After 102 degree heat yesterday, a front blew through.  I heard a loud snap through my hermetically sealed heatproof windows and doors.  I went out back to take a look and found it was gusty like Kansas.  A  perfectly live branch from our ash tree just snapped and was dangling precariously from the power lines.  I'm sure the summer drought makes branches more brittle, thus more vulnerable.  Patio furniture was being tossed around like little leaves in the grass.  Before I could take down the umbrella, a gale-like gust of wind sent the whole table sailing.  When it landed, the glass tabletop was shattered in what seemed like a million shards across the lawn.  I just stood looking at the mess sort of paralyzed.  The only thought running through my mind was how it only takes a random instant for havoc to be wreaked.  It's a realization that makes me really feel just how small we are.

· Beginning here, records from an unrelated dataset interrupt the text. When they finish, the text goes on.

Lemma hint_flags_live field p s b : page_wf p → 0 ≤ s → 0 ≤ field ≤ 8 →
  slots p !! Z.to_nat s = Some (ALive b) → tuple_hint_flags field p s = Ok (hint_of field b).
Proof.
  intros Hp Hs Hf Hb. pose proof Hp as [[] ?]. unfold tuple_hint_flags.
  rewrite slot_count_Ok by lia. simpl.
  pose proof (live_slot_view p s Hp Hs) as V. rewrite Hb in V.
  inversion V; subst; [naive_solver|].
  rewrite decide_False by lia. rewrite read_slot_Ok by lia. simpl. rewrite decide_False by done.
  destruct (index_Ok (E:=DbError) (data p) (f_off (data p) s + field + 7)) as (v&Hv&->); [lia|].
  f_equal. unfold hint_of. rewrite rd_sub by lia.
  symmetry. apply rd_1; [lia|]. rewrite <- Hv. f_equal. lia.
Qed.

(** A set hint bit tells the truth about the snapshot. *)
Definition hints_sound (snap : Snapshot) (self : Xid) (b : list Z) : Prop :=
  (Z.land (hint_of TH_XMIN b) TUPLE_HINT_XMIN_COMMITTED ≠ 0 →
     xmin (header_of b) = self ∨ is_committed_at_snapshot snap (xmin (header_of b)) = true) ∧
  (Z.land (hint_of TH_XMAX b) TUPLE_HINT_XMAX_COMMITTED ≠ 0 → xmax (header_of b) ≠ 0 →
     xmax (header_of b) = self ∨ is_committed_at_snapshot snap (xmax (header_of b)) = true).

(** Hints then do not change the verdict. *)
Lemma is_visible_hinted_sound snap self b : hints_sound snap self b →
  is_visible_hinted (xmin (header_of b)) (xmax (header_of b)) (hint_of TH_XMIN b) (hint_of TH_XMAX b)
    snap self = is_visible (xmin (header_of b)) (xmax (header_of b)) snap self.
Proof.
  intros [Hmin Hmax]. unfold is_visible_hinted, is_visible.
  assert (∀ x, (x = self ∨ is_committed_at_snapshot snap x = true) →
    bool_decide (x = self) || is_committed_at_snapshot snap x = true) as Hor.
  { intros x [->| ->]; [by rewrite bool_decide_true|by rewrite orb_true_r]. }
  destruct (decide (Z.land (hint_of TH_XMIN b) _ ≠ 0)) as [Hf|_]; [rewrite (Hor _ (Hmin Hf))|];
    (destruct (bool_decide (xmax (header_of b) = 0)) eqn:E0; [done|]); apply bool_decide_eq_false in E0;
    (destruct (decide (Z.land (hint_of TH_XMAX b) _ ≠ 0)) as [Hg|_]; [by rewrite (Hor _ (Hmax Hg E0))|done]).
Qed.

(** ** What a slot shows *)

Lemma is_live_slots p s : page_wf p → 0 ≤ s →
  is_live p s = Ok (match slots p !! Z.to_nat s with Some (ALive _) => true | _ => false end).
Proof.
  intros Hp Hs. unfold is_live. rewrite slot_state_slots by done.
  by destruct (slots p !! Z.to_nat s) as [[]|].
Qed.

(** The visible row of a slot, if it has one. *)
Definition shown (pid : PageId) (p : SlottedPage) (snap : Snapshot) (self : Xid) (s : Z) : list (RowId * list Z) :=
  match slots p !! Z.to_nat s with
  | Some (ALive b) =>
      if is_visible_hinted (xmin (header_of b)) (xmax (header_of b)) (hint_of TH_XMIN b) (hint_of TH_XMAX b)
           snap self
      then [(mkRowId pid s, payload_of b)] else []
  | _ => []
  end.

Lemma hinted_visible_shown pid p snap self s : page_wf p → 0 ≤ s →
  hinted_visible p s snap self = Ok (bool_decide (shown pid p snap self s ≠ [])).
Proof.
  intros Hp Hs. unfold hinted_visible, shown. rewrite is_live_slots by done. simpl.
  destruct (slots p !! Z.to_nat s) as [[b| |]|] eqn:Hb; try done.
  destruct (read_body p s b Hp Hs Hb) as [_ ->]. simpl.
  unfold tuple_xmin_hint_flags, tuple_xmax_hint_flags.
  rewrite !(hint_flags_live _ p s b Hp Hs) by (done || (unfold TH_XMIN, TH_XMAX; lia)). simpl.
  by destruct (is_visible_hinted _ _ _ _ _ _).
Qed.

Lemma shown_cases pid p snap self s : page_wf p → 0 ≤ s →
  shown pid p snap self s = [] ∨
  ∃ b, slots p !! Z.to_nat s = Some (ALive b) ∧ get p s = Ok (payload_of b) ∧
    shown pid p snap self s = [(mkRowId pid s, payload_of b)].
Proof.
  intros Hp Hs. unfold shown. destruct (slots p !! Z.to_nat s) as [[b| |]|] eqn:Hb; auto.
  destruct (is_visible_hinted _ _ _ _ _ _); [|by left]. right. exists b.
  by destruct (read_body p s b Hp Hs Hb) as [-> _].
Qed.

Section scan.
Variable read : PageId → Result SlottedPage.
Variable snap : Snapshot.
Variable self : Xid.

(** The rows of a page. *)
Definition page_rows (pid : PageId) : list (RowId * list Z) :=
  match read pid with
  | Ok p => concat (shown pid p snap self <$> seqZ 0 (f_sc (data p)))
  | _ => []
  end.

Definition readable (pid : PageId) : Prop := ∃ p, read pid = Ok p ∧ page_wf p.

Lemma slot_count_pub_wf p : page_wf p → slot_count_pub p = Ok (f_sc (data p)).
Proof. intros [[] ?]. apply slot_count_Ok. lia. Qed.

Lemma scan_page_rows pid out : readable pid →
  scan_page_into read pid snap self out = Ok (out ++ page_rows pid).
Proof.
  intros (p&E&Hp). unfold scan_page_into, page_rows. rewrite E. simpl. rewrite slot_count_pub_wf by done. simpl.
  apply for_each_collect. intros s o [??]%elem_of_seqZ. rewrite (hinted_visible_shown pid) by (done || lia). simpl.
  destruct (shown_cases pid p snap self s) as [->|(b&_&Hg&->)]; [done|lia|by rewrite app_nil_r|].
  simpl. by rewrite Hg.
Qed.

Lemma count_page_rows pid : readable pid → count_page_visible read pid snap self = Ok (zlen (page_rows pid)).
Proof.
  intros (p&E&Hp). unfold count_page_visible, page_rows. rewrite E. simpl. rewrite slot_count_pub_wf by done. simpl.
  rewrite (for_each_sum _ (λ s, zlen (shown pid p snap self s))).
  - f_equal. rewrite Z.add_0_l. induction (seqZ 0 (f_sc (data p))) as [|s l IH]; [done|].
    simpl. rewrite IH, zlen_app. done.
  - intros s n [??]%elem_of_seqZ. rewrite (hinted_visible_shown pid) by (done || lia). simpl.
    destruct (shown_cases pid p snap self s) as [->|(b&_&_&->)]; [done|lia|unfold zlen; simpl; f_equal; lia|done].
Qed.

Lemma heap_scan_rows pids : (∀ pid, pid ∈ pids → readable pid) →
  heap_scan read pids snap self = Ok (concat (page_rows <$> pids)).
Proof.
  intros Hr. unfold heap_scan. rewrite (for_each_collect _ page_rows); [done|].
  intros pid out Hpid. by apply scan_page_rows, Hr.
Qed.

Lemma count_visible_rows check pids : (∀ pid, pid ∈ pids → readable pid) → (∀ i, check i = Ok tt) →
  count_visible read check pids snap self = Ok (zlen (concat (page_rows <$> pids))).
Proof.
  intros Hr Hc. unfold count_visible. rewrite (for_each_sum _ (λ ip, zlen (page_rows ip.2))).
  - f_equal. rewrite Z.add_0_l. clear Hr. cut (∀ k,
      foldr (λ ip m, zlen (page_rows ip.2) + m) 0 (imap (λ i pid, ((k + i)%nat, pid)) pids) =
      zlen (concat (page_rows <$> pids))); [intros Hk; apply (Hk 0%nat)|].
    induction pids as [|pid pids IH]; intros k; [done|]. rewrite imap_cons. simpl. rewrite zlen_app. f_equal.
    etrans; [|exact (IH (S k))]. f_equal. apply imap_ext. intros i x _. simpl. f_equal. lia.
  - intros [i pid] n Hin. apply elem_of_lookup_imap in Hin as (j&x&[= -> ->]&Hx). cbn [fst snd].
    rewrite (count_page_rows x) by (apply Hr; by eapply list_elem_of_lookup_2). by case_decide; rewrite ?Hc.
Qed.

End scan.

(** ** Chains *)

Section chains.
Variable read : PageId → Result SlottedPage.
Variable snap : Snapshot.
Variable self : Xid.

Lemma max_hops : ∃ n, MAX_HOT_CHAIN_HOPS = S (S n).
Proof. exists (Z.to_nat 999998). unfold MAX_HOT_CHAIN_HOPS. rewrite <- !Z2Nat.inj_succ by lia. done. Qed.
#[local] Opaque MAX_HOT_CHAIN_HOPS.

(** A visible version is found at once. *)
Lemma follow_here n rid p th body : read (ri_page rid) = Ok p → is_live p (ri_slot rid) = Ok true →
  tuple_header p (ri_slot rid) = Ok th → is_visible (xmin th) (xmax th) snap self = true →
  get p (ri_slot rid) = Ok body → follow read (S n) rid snap self = Ok (Some (rid, body)).
Proof. intros Hr Hl Ht Hv Hg. cbn [follow]. by rewrite Hr; simpl; rewrite Hl; simpl; rewrite Ht; simpl; rewrite Hv, Hg. Qed.

(** From [n] hops on, following the chain has the result [o]. *)
Definition settles (c : RowId) (o : option (RowId * list Z)) : Prop :=
  ∃ n, (n < MAX_HOT_CHAIN_HOPS)%nat ∧ ∀ m, (n ≤ m)%nat → follow read m c snap self = Ok o.

(** The chain takes at most one hop on its first page. *)
Definition one_hop (c : RowId) : Prop := ∀ p th th', read (ri_page c) = Ok p →
  tuple_header p (ri_slot c) = Ok th → hot_next th ≠ HOT_NEXT_XPAGE → hot_next th ≠ HOT_NEXT_NONE →
  tuple_header p (hot_next th) = Ok th' →
  is_visible (xmin th') (xmax th') snap self = true ∨ hot_next th' = HOT_NEXT_NONE.

Lemma settles_reads c o : settles c o → ∃ p, read (ri_page c) = Ok p.
Proof.
  intros (n&_&Hf). specialize (Hf (S n) ltac:(lia)). cbn [follow] in Hf.
  destruct (read (ri_page c)); naive_solver.
Qed.

Lemma resolve_settles c p o : read (ri_page c) = Ok p → one_hop c → settles c o →
  resolve_candidate read p c snap self = Ok o.
Proof.
  intros Hr H1 (n&Hn&Hf). assert (n ≤ S MAX_HOT_CHAIN_HOPS)%nat as Hle by lia.
  pose proof (Hf _ Hle) as HM. rewrite <- HM. clear HM Hle Hf Hn.
  unfold resolve_candidate, get_visible_with_rid.
  destruct max_hops as [k Hk]. generalize dependent MAX_HOT_CHAIN_HOPS. intros M ->. cbn [follow]. rewrite Hr. simpl.
  destruct (is_live p (ri_slot c)) as [[]|e|]; simpl; try done.
  destruct (tuple_header p (ri_slot c)) as [th|e|] eqn:Hth; simpl; try done.
  destruct (is_visible (xmin th) (xmax th) snap self); [done|].
  unfold next_version. destruct (decide (hot_next th = HOT_NEXT_XPAGE)); [done|].
  destruct (decide (hot_next th ≠ HOT_NEXT_NONE)); [|done].
  cbn [follow ri_page ri_slot]. rewrite Hr. simpl.
  destruct (is_live p (hot_next th)) as [[]|e|]; simpl; try done.
  destruct (tuple_header p (hot_next th)) as [th'|e|] eqn:Hth'; simpl; try done.
  destruct (H1 p th th' Hr Hth) as [->|E]; try done.
  destruct (is_visible (xmin th') (xmax th') snap self); [done|].
  unfold next_version. rewrite E. by rewrite decide_False, decide_False by (done || tauto).
Qed.

Lemma groups_concat {A} (key : A → Z) l : concat (groups key l).*2 = l.
Proof.
  induction l as [|a l IH]; [done|]. simpl. destruct (groups key l) as [|[k g] gs]; simpl in *; [by rewrite <- IH|].
  case_decide; simpl; by rewrite <- IH.
Qed.

Lemma groups_keys {A} (key : A → Z) l g : g ∈ groups key l → Forall (λ a, key a = g.1) g.2.
Proof.
  revert g. induction l as [|a l IH]; intros g; simpl; [by intros ?%elem_of_nil|].
  destruct (groups key l) as [|[k h] gs].
  - intros ->%list_elem_of_singleton. by repeat constructor.
  - case_decide; intros [->|Hg]%elem_of_cons.
    + simpl. constructor; [done|]. apply (IH (k, h)). by left.
    + apply IH. by right.
    + by repeat constructor.
    + by apply IH.
Qed.

Lemma resolve_group_exact res pid l out p : read pid = Ok p → NoDup l →
  Forall (λ c, ri_page c = pid ∧ ri_slot c ≠ U16_MAX ∧ one_hop c ∧ settles c (res c)) l →
  resolve_group read (λ r body, Ok (Some (r, body))) snap self out (pid, l) = Ok (out ++ omap res l).
Proof.
  intros Hr Hnd Hl. unfold resolve_group. cbn [fst snd]. rewrite Hr. simpl.
  set (f := λ st rid, _).
  cut (∀ prev out, (∀ c, c ∈ l → ri_slot c ≠ prev) →
    ∃ prev', for_each f (prev, out) l = Ok (prev', out ++ omap res l)).
  { intros Hc. destruct (Hc U16_MAX out) as [? ->]; [|done]. intros c Hin. rewrite Forall_forall in Hl. by apply Hl. }
  clear out. induction Hl as [|c l (Hp&_&H1&Hs) Hl IH]; intros prev out Hprev; simpl.
  { exists prev. by rewrite app_nil_r. }
  apply NoDup_cons in Hnd as [Hc Hnd]. rewrite decide_False by (by apply Hprev; left).
  rewrite (resolve_settles c p (res c)) by (by rewrite ?Hp). simpl.
  assert (∀ c', c' ∈ l → ri_slot c' ≠ ri_slot c) as Hne.
  { intros c' Hin E. apply Hc. rewrite Forall_forall in Hl. destruct (Hl c' Hin) as [Hp' _].
    destruct c, c'; simpl in *; by subst. }
  destruct (res c) as [[r body]|]; simpl.
  - destruct (IH Hnd (ri_slot c) (out ++ [(r, body)]) Hne) as [prev' ->]. exists prev'. by rewrite <- app_assoc.
  - by apply IH.
Qed.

Then I snapped to it, put on gloves, grabbed a garbage can and started to pick up the larger pieces of debris.  With every piece I discarded, those left only seemed to multiply.  As I sifted through the grass, I was thinking about how this is nothing compared to what some people are facing.  People I love. Nothing.  Nil.  Nada.  In that moment, the smashed to smithereens tabletop was the trope for life.  It was an unsettling allusion to just how fragile it is. The million little pieces were blunt evidence of life's frailty...this quickness to crack and then shatter proof of each day's delicacy.  Uncanny simply because the twiggy, tenuous march in and through each day has been weighing heavily on me.  Mother Nature's timing certainly got my attention. 

Coach and I got much of the glass gathered and the electric company came to untangle the branch.  We never even lost power, and forgive me for seizing on this opportunity...but I still felt powerless. And I think that's just the point.  I am powerless.  We are powerless.  All of us without power on so many levels.     

Yet there was some relief.  There was a palpable reprieve from the heat.  The temperatures dropped 25 degrees in a matter of minutes.  There was a load off in declaring we would head out for pizza at my favorite parlor, which is really a joint.  An extra large with extra cheese.  We drove home along memory lane with the windows open.  Miss Bit and I curled up together to look at old pictures before bed...pictures of her when she was 2 and 3 and 4.  I was so exhausted that I slept like a baby.

This morning it's sunny and it's thundering.  This weather paradox is another illusory metaphor for my mood.  I want to see good and live hope, but there's a rumble of fear I just cannot quiet.